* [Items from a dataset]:
-- Opening Marker --

(** * myDB data manager: pages, free-space index and record manager

    A shallow embedding of [dataManager/page.go], [dataManager/pageCtl.go]
    and [dataManager/dataManager.go].

    Conventions of the embedding.
    - Go's [int64], [int32] and [uint32] values are integers in [Z]; the
      conversions that can wrap are written out ([Int.int32], [Int.int64]).
    - A byte buffer ([[]byte]) is a [list byte]; a slice expression
      [b[lo:hi]] is [slice b lo hi], which panics out of range as Go does;
      a write through a slice, [copy(b[lo:hi], src)], is [copy_slice].
    - A method that can panic returns a [result]; a method that mutates its
      receiver returns the receiver's new value.  A [Page] is a shared
      object: the page cache maps page ids to page values and every mutation
      through a page pointer is written back with [PageCache.put_page].
    - The modules [Page], [PageCtl] and [DataManager] give, for each
      method, what its statements do to the data: the value handed to
      [return] or the panic raised, and the new value of the receiver.  The
      mutexes ([sync.Mutex], [sync.RWMutex]) and the pin counts of the page
      cache come on top, in [LockedPage], [LockedPageCtl], [PinnedCache] and
      [LockedDataManager], for the methods whose locking or pinning decides
      how a call ends ([Append] and [Update] of a page, [Select], and with
      them [Insert], [Delete] and [Update] of the data manager): there a
      call returns, panics or blocks, and leaves a state in each case. *)

From Stdlib Require Import ZArith Lia String.
From Stdlib Require Import Init.Byte Strings.Byte.
From stdpp Require Import base option list gmap.

Local Open Scope Z_scope.

(** ** Machine integers *)

Module Int.
Definition int32 (z : Z) : Z := (z + 2 ^ 31) `mod` 2 ^ 32 - 2 ^ 31.
Definition int64 (z : Z) : Z := (z + 2 ^ 63) `mod` 2 ^ 64 - 2 ^ 63.
End Int.
(** * HandForge: job orchestration and encoder process management

    A shallow embedding of [handforge/core/orchestrator.py],
    [handforge/core/models.py] and [handforge/util/ffmpeg.py], with the
    properties of the orchestration core stated and proved over it.

    Conventions of the embedding:
    - Python [str] is [string] (a sequence of bytes; case folding, white
      space and digit classes are the ASCII ones);
    - Python [int] is [Z]; [str(n)] is stdpp's [pretty];
    - Python [float] is [Q] (exact rationals); the decimal rendering of a
      float is a function of the host, see [Host];
    - a [dict] used as a map is a [gmap]; an absent key is [None];
    - a function that can raise returns a [result]. *)

From Stdlib Require Import ZArith QArith Qminmax Ascii String List Sorted Lia Lqa.
From stdpp Require Import base gmap sets list strings pretty.

Local Open Scope Z_scope.

(** ** Python string operations *)

Module PyStr.

Definition is_upper (c : ascii) : bool :=
  let n := N_of_ascii c in ((65 <=? n) && (n <=? 90))%N.

Definition lower_char (c : ascii) : ascii :=
  if is_upper c then ascii_of_N (N_of_ascii c + 32) else c.

(** [s.lower()] *)
Fixpoint lower (s : string) : string :=
  match s with
  | EmptyString => EmptyString
  | String c s' => String (lower_char c) (lower s')
  end.

(** white space of [str.strip()] and of the regular expression class \s *)
Definition is_space (c : ascii) : bool :=
  let n := N_of_ascii c in
  (((9 <=? n) && (n <=? 13)) || ((28 <=? n) && (n <=? 32)))%N.

(** the regular expression class \d *)
Definition is_digit (c : ascii) : bool :=
  let n := N_of_ascii c in ((48 <=? n) && (n <=? 57))%N.

Definition digit_val (c : ascii) : Z := Z.of_N (N_of_ascii c) - 48.

Fixpoint lstrip (s : string) : string :=
  match s with
  | EmptyString => EmptyString
  | String c s' => if is_space c then lstrip s' else s
  end.

Fixpoint rstrip (s : string) : string :=
  match s with
  | EmptyString => EmptyString
  | String c s' =>
      match rstrip s' with
      | EmptyString => if is_space c then EmptyString else String c EmptyString
      | r => String c r
      end
  end.

(** [s.strip()] *)
Definition strip (s : string) : string := rstrip (lstrip s).

(** [s.rstrip(c)] for a one-character argument *)
Fixpoint rstrip_char (c : ascii) (s : string) : string :=
  match s with
  | EmptyString => EmptyString
  | String a s' =>
      match rstrip_char c s' with
      | EmptyString => if Ascii.eqb a c then EmptyString else String a EmptyString
      | r => String a r
      end
  end.

Definition len (s : string) : Z := Z.of_nat (String.length s).

(** [bool(s)]: a string is true when it is not empty *)
Definition truthy (s : string) : bool :=
  match s with EmptyString => false | _ => true end.

(** [bool(o)] for an optional string: [None] and [""] are false *)
Definition truthy_opt (o : option string) : bool :=
  match o with Some s => truthy s | None => false end.
(* ===== verification/Order.v ===== *)
(** * Ordered keys

    Python orders tuples lexicographically and strings by code points.  [Ordered] is a
    comparison with its laws, with instances for integers, strings, pairs and lists (a
    tuple is compared as nested pairs); [sort_by] is [sorted(l, key=...)] and
    [sorted_set] is [sorted(s)] for a set [s]. *)

From S2P Require Import Prelude.

Class Ordered (A : Type) := {
  cmp : A → A → comparison;
  cmp_eq : ∀ a b, cmp a b = Eq ↔ a = b;
  cmp_antisym : ∀ a b, cmp a b = CompOpp (cmp b a);
  cmp_trans : ∀ a b c, cmp a b = Lt → cmp b c = Lt → cmp a c = Lt;
}.

Lemma cmp_refl {A} `{Ordered A} (a : A) : cmp a a = Eq.
Proof. by apply cmp_eq. Qed.

#[export] Instance Z_ordered : Ordered Z.
Proof.
  refine {| cmp := Z.compare |}.
  - intros a b. apply Z.compare_eq_iff.
  - intros a b. apply Z.compare_antisym.
  - intros a b c. rewrite !Z.compare_lt_iff. lia.
Defined.

Lemma string_compare_refl s : String.compare s s = Eq.
Proof.
  pose proof (String.compare_antisym s s) as H. by destruct (String.compare s s).
Qed.

#[export] Instance string_ordered : Ordered string.
Proof.
  refine {| cmp := String.compare |}.
  - intros a b. split; [apply String.compare_eq_iff|intros ->; apply string_compare_refl].
  - apply String.compare_antisym.
  - intros a b c Hab Hbc.
    assert (String.le a c) as Hac.
    { transitivity b; unfold String.le, String.leb; [by rewrite Hab|by rewrite Hbc]. }
    unfold String.le, String.leb in Hac. destruct (String.compare a c) eqn:E; try done.
    apply String.compare_eq_iff in E as ->. rewrite String.compare_antisym, Hbc in Hab. done.
Defined.

(** First components first. *)
Definition cmp_then (c1 c2 : comparison) : comparison := match c1 with Eq => c2 | _ => c1 end.

#[export] Instance prod_ordered {A B} `{Ordered A} `{Ordered B} : Ordered (A * B).
Proof.
  refine {| cmp := λ p q, cmp_then (cmp p.1 q.1) (cmp p.2 q.2) |}.
  - intros [a b] [a' b']. simpl. destruct (cmp a a') eqn:E; simpl.
    + apply cmp_eq in E as ->. rewrite cmp_eq. naive_solver.
    + split; [done|]. intros [= -> ->]. by rewrite cmp_refl in E.
    + split; [done|]. intros [= -> ->]. by rewrite cmp_refl in E.
  - intros [a b] [a' b']. simpl. rewrite (cmp_antisym a a').
    destruct (cmp a' a); simpl; [apply cmp_antisym|done|done].
  - intros [a b] [a' b'] [a'' b'']. simpl.
    destruct (cmp a a') eqn:E1, (cmp a' a'') eqn:E2; simpl; try done.
    + apply cmp_eq in E1 as ->. apply cmp_eq in E2 as ->. rewrite cmp_refl. simpl. apply cmp_trans.
    + apply cmp_eq in E1 as ->. by rewrite E2.
    + apply cmp_eq in E2 as ->. by rewrite E1.
    + by rewrite (cmp_trans _ _ _ E1 E2).
Defined.

Fixpoint cmp_list {A} `{Ordered A} (l k : list A) : comparison :=
  match l, k with
  | [], [] => Eq
  | [], _ => Lt
  | _, [] => Gt
  | x :: l, y :: k => cmp_then (cmp x y) (cmp_list l k)
  end.

#[export] Instance list_ordered {A} `{Ordered A} : Ordered (list A).
Proof.
  refine {| cmp := cmp_list |}.
  - induction a as [|x a IH]; intros [|y b]; simpl; try done.
    destruct (cmp x y) eqn:E; simpl.
    + apply cmp_eq in E as ->. rewrite IH. naive_solver.
    + split; [done|]. intros [= -> ->]. by rewrite cmp_refl in E.
    + split; [done|]. intros [= -> ->]. by rewrite cmp_refl in E.
  - induction a as [|x a IH]; intros [|y b]; simpl; try done.
    rewrite (cmp_antisym x y). destruct (cmp y x); simpl; [apply IH|done|done].
  - induction a as [|x a IH]; intros [|y b] [|z c]; simpl; try done.
    destruct (cmp x y) eqn:E1, (cmp y z) eqn:E2; simpl; try done.
    + apply cmp_eq in E1 as ->. apply cmp_eq in E2 as ->. rewrite cmp_refl. simpl. apply IH.
    + apply cmp_eq in E1 as ->. by rewrite E2.
    + apply cmp_eq in E2 as ->. by rewrite E1.
    + by rewrite (cmp_trans _ _ _ E1 E2).
Defined.

(** ** The order and sorting by a key *)

Definition le_by {A K} `{Ordered K} (key : A → K) (a b : A) : Prop := cmp (key a) (key b) ≠ Gt.

Section le_by.
Context {A K : Type} `{Ordered K} (key : A → K).

#[export] Instance le_by_dec : RelDecision (le_by key).
Proof. intros a b. unfold le_by. apply _. Defined.

#[export] Instance le_by_total : Total (le_by key).
Proof.
  intros a b. unfold le_by. rewrite (cmp_antisym (key b)). destruct (cmp (key a) (key b)); naive_solver.
Qed.

#[export] Instance le_by_trans : Transitive (le_by key).
Proof.
  intros a b c. unfold le_by. intros H1 H2 H3.
  destruct (cmp (key a) (key b)) eqn:E1; [|destruct (cmp (key b) (key c)) eqn:E2|done]; try done.
  - apply cmp_eq in E1. by rewrite E1 in H3.
  - apply cmp_eq in E2. rewrite E2 in E1. by rewrite E1 in H3.
  - by rewrite (cmp_trans _ _ _ E1 E2) in H3.
Qed.

(** Elements with the same rank have the same key. *)
Lemma le_by_antisym a b : le_by key a b → le_by key b a → key a = key b.
Proof.
  unfold le_by. rewrite (cmp_antisym (key b)). intros H1 H2. apply cmp_eq.
  destruct (cmp (key a) (key b)); naive_solver.
Qed.

(** [sorted(l, key=key)] *)
Definition sort_by (l : list A) : list A := merge_sort (le_by key) l.

Lemma sort_by_perm l : sort_by l ≡ₚ l.
Proof. apply merge_sort_Permutation. Qed.

Lemma elem_of_sort_by l x : x ∈ sort_by l ↔ x ∈ l.
Proof. by rewrite sort_by_perm. Qed.

(** Keys that determine the elements of the list make the sorted list unique. *)
Lemma sort_by_unique l1 l2 :
  (∀ x y, x ∈ l1 → y ∈ l1 → key x = key y → x = y) → l1 ≡ₚ l2 → sort_by l1 = sort_by l2.
Proof.
  intros Hinj Hp. apply merge_sort_perm; [apply _|apply _| |done].
  intros x y Hx Hy H1 H2. by apply Hinj, le_by_antisym.
Qed.

Lemma sort_by_idemp l :
  (∀ x y, x ∈ l → y ∈ l → key x = key y → x = y) → sort_by (sort_by l) = sort_by l.
Proof. intros Hinj. symmetry. apply sort_by_unique; [done|]. by rewrite sort_by_perm. Qed.
End le_by.

(** [tuple(sorted(set(l), key=key))] *)
Definition sorted_set {A K} `{EqDecision A} `{Ordered K} (key : A → K) (l : list A) : list A :=
  sort_by key (remove_dups l).

Section sorted_set.
Context {A K : Type} `{EqDecision A} `{Ordered K} (key : A → K).

Lemma elem_of_sorted_set l x : x ∈ sorted_set key l ↔ x ∈ l.
Proof. unfold sorted_set. by rewrite elem_of_sort_by, elem_of_remove_dups. Qed.

(** What is sorted and has no duplicates is a fixed point. *)
Lemma sorted_set_fixed l : Inj (=) (=) key → NoDup l → sorted_set key (sort_by key l) = sort_by key l.
Proof.
  intros Hinj Hnd. unfold sorted_set. apply sort_by_unique.
  - intros x y _ _ E. by apply Hinj.
  - apply NoDup_Permutation; [apply NoDup_remove_dups|done|].
    intros x. by rewrite elem_of_remove_dups, elem_of_sort_by.
Qed.
End sorted_set.
(* ===== verification/Disk.v ===== *)
(** * More calls on descriptors, and programs that run over a machine

    The calls src/guildmind/storage/quarantine.py adds to those of Descriptors.v: [os.read]
    and [os.write], [os.mkdir] and [os.unlink] below a directory, the rename that never
    replaces, and [secrets.token_hex].  Loops whose body makes calls. *)

From S2P Require Import Prelude Loop Effects PyStr Files Descriptors.

Local Open Scope Z_scope.

Definition EXDEV : Z := 18.

Class Disk := {
  disk_read : nat → Z → Z → os_result (list Byte.byte);  (* at most so many bytes *)
  disk_write : nat → Z → list Byte.byte → os_result Z;
  disk_mkdir : nat → Z → string → os_result unit;
  disk_unlink : nat → Z → string → os_result unit;
  disk_rename : nat → Z → string → Z → string → os_result unit;  (* [rename_noreplace_at] *)
  disk_token : nat → string;  (* [token_hex(16)] *)
}.

Section disk.
Context {kernel : Kernel} {disk : Disk}.

Definition os_read (fd n : Z) : Sys (os_result (list Byte.byte)) := system (λ t, disk_read t fd n) (λ _, []).
(** The prefix of the data that was written is logged. *)
Definition os_write (fd : Z) (data : list Byte.byte) : Sys (os_result Z) :=
  system (λ t, disk_write t fd data) (λ n, [WriteFd fd (take (Z.to_nat n) data)]).
Definition os_mkdir (directory : Z) (name : string) : Sys (os_result unit) :=
  system (λ t, disk_mkdir t directory name) (λ _, [MkdirAt directory name]).
Definition os_unlink (directory : Z) (name : string) : Sys (os_result unit) :=
  system (λ t, disk_unlink t directory name) (λ _, [UnlinkAt directory name]).
Definition rename_noreplace_at (source : Z) (name : string) (target : Z) (new_name : string) : Sys (os_result unit) :=
  system (λ t, disk_rename t source name target new_name) (λ _, [RenameAt source name target new_name]).
Definition token_hex : Sys string := λ s, (Ok (disk_token (moment s)), {| moment := S (moment s); effects := effects s |}).
End disk.

(** ** Loops that make calls *)

(** [while True: body], for at most [p] rounds. *)
Definition loopM {S A B} (p : positive) (body : A → eff S (step A B)) (a : A) : eff S B := λ s,
  match run_loop p (λ '(a, s),
          match body a s with
          | (Ok (Continue a), s) => Continue (a, s)
          | (Ok (Leave b), s) => Leave (Ok b, s)
          | (Err e, s) => Leave (Err e, s)
          end) (a, s) with
  | Leave r => r
  | Continue (_, s) => (Err (AssertionError "loop bound"), s)
  end.

(** What holds initially and is kept by every round holds where the loop ends. *)
Lemma loopM_ind {S A B} (P : A → S → Prop) (Q : result B → S → Prop) p (body : A → eff S (step A B)) a s r s' :
  loopM p body a s = (r, s') → P a s →
  (∀ a s a' s', P a s → body a s = (Ok (Continue a'), s') → P a' s') →
  (∀ a s b s', P a s → body a s = (Ok (Leave b), s') → Q (Ok b) s') →
  (∀ a s e s', P a s → body a s = (Err e, s') → Q (Err e) s') →
  (∀ a s, P a s → Q (Err (AssertionError "loop bound")) s) → Q r s'.
Proof.
  unfold loopM. rewrite run_loop_steps. intros H Hs Hc Hl He Hb. revert a s H Hs.
  induction (Pos.to_nat p) as [|n IH]; intros a s H Hs; simpl in H.
  { injection H as <- <-. by eapply Hb. }
  destruct (body a s) as [[[a1|b]|e] s1] eqn:E; simpl in H.
  - eapply IH; [exact H|]. by eapply Hc.
  - injection H as <- <-. by eapply Hl.
  - injection H as <- <-. by eapply He.
Qed.

(** A measure that every round decreases bounds the rounds: the loop ends by itself. *)
Lemma loopM_ends {S A B} (μ : A → Z) (P : A → S → Prop) (Q : result B → S → Prop) p (body : A → eff S (step A B)) a s r s' :
  loopM p body a s = (r, s') → P a s → 0 ≤ μ a < Z.pos p →
  (∀ a s a' s', P a s → body a s = (Ok (Continue a'), s') → P a' s' ∧ 0 ≤ μ a' < μ a) →
  (∀ a s b s', P a s → body a s = (Ok (Leave b), s') → Q (Ok b) s') →
  (∀ a s e s', P a s → body a s = (Err e, s') → Q (Err e) s') → Q r s'.
Proof.
  unfold loopM. rewrite run_loop_steps. intros H Hs [H0 Hμ] Hc Hl He.
  assert (μ a < Z.of_nat (Pos.to_nat p)) as Hlt by lia. clear Hμ. revert a s H Hs H0 Hlt.
  induction (Pos.to_nat p) as [|n IH]; intros a s H Hs H0 Hlt; [simpl in Hlt; lia|]. simpl in H.
  destruct (body a s) as [[[a1|b]|e] s1] eqn:E; simpl in H.
  - destruct (Hc _ _ _ _ Hs E) as [? ?]. eapply IH; [exact H|done|lia|lia].
  - injection H as <- <-. by eapply Hl.
  - injection H as <- <-. by eapply He.
Qed.
Lemma first_reading_back_Some m ns c : first_reading_back m ns = Some c → reads_back m c = true.
Proof.
  induction ns as [|n ns IH]; cbn [first_reading_back]; [done|]. cbv zeta.
  destruct (reads_back m (decimal_candidate m n)) eqn:E; [by intros [= <-]|done].
Qed.

Lemma shortest_decimal_value neg m :
  representable m = true →
  of_decimal neg (shortest_decimal m).1 (shortest_decimal m).2 = Finite neg m.
Proof.
  intros Hm. unfold shortest_decimal. cbv zeta. destruct (_ && _) eqn:Hint.
  { apply andb_true_iff in Hint as [Hint%N.eqb_eq _]. cbn [fst snd]. unfold of_decimal.
    change (Z.to_N (- 0)) with 0. change (Z.to_N 0) with 0. rewrite N.pow_0_r.
    rewrite <- (of_ratio_exact neg m 1 Hm) by lia. f_equal. rewrite <- Hint at 2. rewrite N.shiftl_mul_pow2.
    by rewrite !N.mul_1_r. }
  destruct (first_reading_back _ _) as [c|] eqn:E.
  - apply first_reading_back_Some in E. unfold reads_back in E. apply bool_decide_eq_true in E.
    by apply (of_ratio_neg false).
  - by apply of_decimal_exact.
Qed.

Lemma shortest_decimal_pos m :
  representable m = true → 0 < m → 0 < (shortest_decimal m).1.
Proof.
  intros Hm Hpos. apply N.neq_0_lt_0. intros H0.
  pose proof (shortest_decimal_value false m Hm) as H. rewrite H0 in H.
  unfold of_decimal in H. rewrite !N.mul_0_l, of_ratio_zero_num in H. injection H. lia.
Qed.

Lemma str_take_drop n s : str_take n s +:+ str_drop n s = s.
Proof. revert s. induction n; intros [|c s]; simpl; [done..|]. by rewrite IHn. Qed.

Lemma str_take_length n s : (n ≤ String.length s)%nat → String.length (str_take n s) = n.
Proof. revert s. induction n; intros [|c s]; simpl; intros; [lia..|]. rewrite IHn; lia. Qed.
(* ===== verification/Text.v ===== *)
(** * Reading text

    The string methods and the pieces of regular expressions that the patch reader, the
    fixtures and the campaigns use: [splitlines], [split], [endswith], [in], and greedy
    character classes. *)

From Stdlib Require Import Ascii.
From S2P Require Import Prelude PyStr Json.

Local Open Scope N_scope.

(** ** Characters *)

(** What [str.splitlines] takes for the end of a line. *)
Definition is_line_break (c : ascii) : bool :=
  let n := code c in
  (n =? 10) || (n =? 11) || (n =? 12) || (n =? 13) || (n =? 28) || (n =? 29) || (n =? 30) || (n =? 133).

Definition in_range (lo hi : N) (c : ascii) : bool := (lo <=? code c) && (code c <=? hi).
Definition is_lower (c : ascii) : bool := in_range 97 122 c.
Definition is_upper (c : ascii) : bool := in_range 65 90 c.
Definition is_hex (c : ascii) : bool := is_digit c || in_range 97 102 c || in_range 65 70 c.
Definition is_octal (c : ascii) : bool := in_range 48 55 c.
Definition is_word (c : ascii) : bool := is_lower c || is_upper c || is_digit c || (code c =? 95).
Definition is_space (c : ascii) : bool := code c =? 32.

(** ** String methods *)

(** [s.splitlines()] *)
Fixpoint splitlines (s : string) : list string :=
  match s with
  | EmptyString => []
  | String c s' =>
      if is_line_break c then
        match s' with
        | String d s'' => if (code c =? 13) && (code d =? 10) then "" :: splitlines s'' else "" :: splitlines s'
        | EmptyString => [""]
        end
      else match splitlines s' with [] => [String c ""] | l :: ls => String c l :: ls end
  end.

(** [s.split(sep)] for a separator of one character *)
Fixpoint split_char (sep : ascii) (s : string) : list string :=
  match s with
  | EmptyString => [""]
  | String c s' =>
      if Ascii.eqb c sep then "" :: split_char sep s'
      else match split_char sep s' with [] => [String c ""] | l :: ls => String c l :: ls end
  end.

(** [sub in s] *)
Fixpoint contains (sub s : string) : bool :=
  startswith sub s || match s with String _ s' => contains sub s' | EmptyString => false end.

(** [s.endswith(suffix)] *)
Fixpoint endswith (suffix s : string) : bool :=
  str_eqb suffix s || match s with String _ s' => endswith suffix s' | EmptyString => false end.

Definition has_char (f : ascii → bool) (s : string) : bool := negb (str_all (λ c, negb (f c)) s).

(** [s.lower()] on ASCII text *)
Fixpoint ascii_lower (s : string) : string :=
  match s with
  | EmptyString => ""
  | String c s => String (if is_upper c then chr (code c + 32) else c) (ascii_lower s)
  end.

(** ** Pieces of regular expressions *)

(** The longest prefix in a class of characters, and the rest. *)
Fixpoint span (f : ascii → bool) (s : string) : string * string :=
  match s with
  | EmptyString => ("", "")
  | String c s' => if f c then let '(a, b) := span f s' in (String c a, b) else ("", s)
  end.

(** A literal, and what follows it. *)
Fixpoint literal (p s : string) : option string :=
  match p, s with
  | EmptyString, _ => Some s
  | String c p, String d s => if Ascii.eqb c d then literal p s else None
  | String _ _, EmptyString => None
  end.

(** [class{lo,hi}], greedily *)
Definition class_between (f : ascii → bool) (lo hi : nat) (s : string) : option (string * string) :=
  let '(a, b) := span f s in
  if (Nat.leb lo (String.length a) && Nat.leb (String.length a) hi)%bool then Some (a, b) else None.

(** [class+], greedily *)
Definition class_plus (f : ascii → bool) (s : string) : option (string * string) :=
  let '(a, b) := span f s in if str_nonempty a then Some (a, b) else None.

(** ** Facts *)

Lemma literal_spec p s rest : literal p s = Some rest ↔ s = p +:+ rest.
Proof.
  revert s. induction p as [|c p IH]; intros s; simpl; [naive_solver|].
  destruct s as [|d s]; [split; [done|]; by intros [=]|].
  destruct (Ascii.eqb_spec c d) as [->|Hne].
  - rewrite IH. split; [by intros ->|]. by intros [= ->].
  - split; [done|]. intros [= E _]. congruence.
Qed.

Lemma startswith_literal p s : startswith p s = present (literal p s).
Proof.
  unfold startswith. revert s. induction p as [|c p IH]; intros s; [by destruct s|].
  destruct s as [|d s]; [done|]. simpl.
  destruct (ascii_dec c d), (Ascii.eqb_spec c d); congruence || done.
Qed.

Lemma startswith_spec p s : startswith p s = true ↔ ∃ rest, s = p +:+ rest.
Proof.
  rewrite startswith_literal. destruct (literal p s) as [r|] eqn:E; simpl.
  - apply literal_spec in E. split; [eauto|done].
  - split; [done|]. intros [r ->]. by rewrite (proj2 (literal_spec p _ r)) in E.
Qed.

Lemma span_spec f s a b : span f s = (a, b) → s = a +:+ b ∧ str_all f a = true ∧ head_not f b.
Proof.
  revert a b. induction s as [|c s IH]; intros a b; simpl; [by intros [= <- <-]|].
  destruct (f c) eqn:Hc.
  - destruct (span f s) as [a' b'] eqn:E. intros [= <- <-].
    destruct (IH _ _ eq_refl) as (-> & Ha & Hb). simpl. by rewrite Hc.
  - by intros [= <- <-].
Qed.

Lemma span_app f a b : str_all f a = true → head_not f b → span f (a +:+ b) = (a, b).
Proof.
  induction a as [|c a IH]; simpl.
  - intros _ Hb. destruct b as [|d b]; [done|]. simpl in *. by rewrite Hb.
  - intros H Hb. split_andb. rewrite H. by rewrite IH.
Qed.

Lemma class_plus_spec f s a b :
  class_plus f s = Some (a, b) ↔ s = a +:+ b ∧ a ≠ "" ∧ str_all f a = true ∧ head_not f b.
Proof.
  unfold class_plus. destruct (span f s) as [a' b'] eqn:E. split.
  - apply span_spec in E as (-> & Ha & Hb). unfold str_nonempty.
    destruct (String.eqb_spec a' ""); [done|]. by intros [= <- <-].
  - intros (-> & Hne & Ha & Hb). rewrite span_app in E by done. injection E as <- <-.
    unfold str_nonempty. by destruct (String.eqb_spec a "").
Qed.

-- Closing Marker --

* [Description of the task]:
With the line holding "Class Ordered (A" as the first and the line holding "Proof. by apply cmp_eq. Qed." as the last, set down that range of the entries above exactly, and nothing else.

* [Result for this exercise]:
Class Ordered (A : Type) := {
  cmp : A → A → comparison;
  cmp_eq : ∀ a b, cmp a b = Eq ↔ a = b;
  cmp_antisym : ∀ a b, cmp a b = CompOpp (cmp b a);
  cmp_trans : ∀ a b c, cmp a b = Lt → cmp b c = Lt → cmp a c = Lt;
}.

Lemma cmp_refl {A} `{Ordered A} (a : A) : cmp a a = Eq.
Proof. by apply cmp_eq. Qed.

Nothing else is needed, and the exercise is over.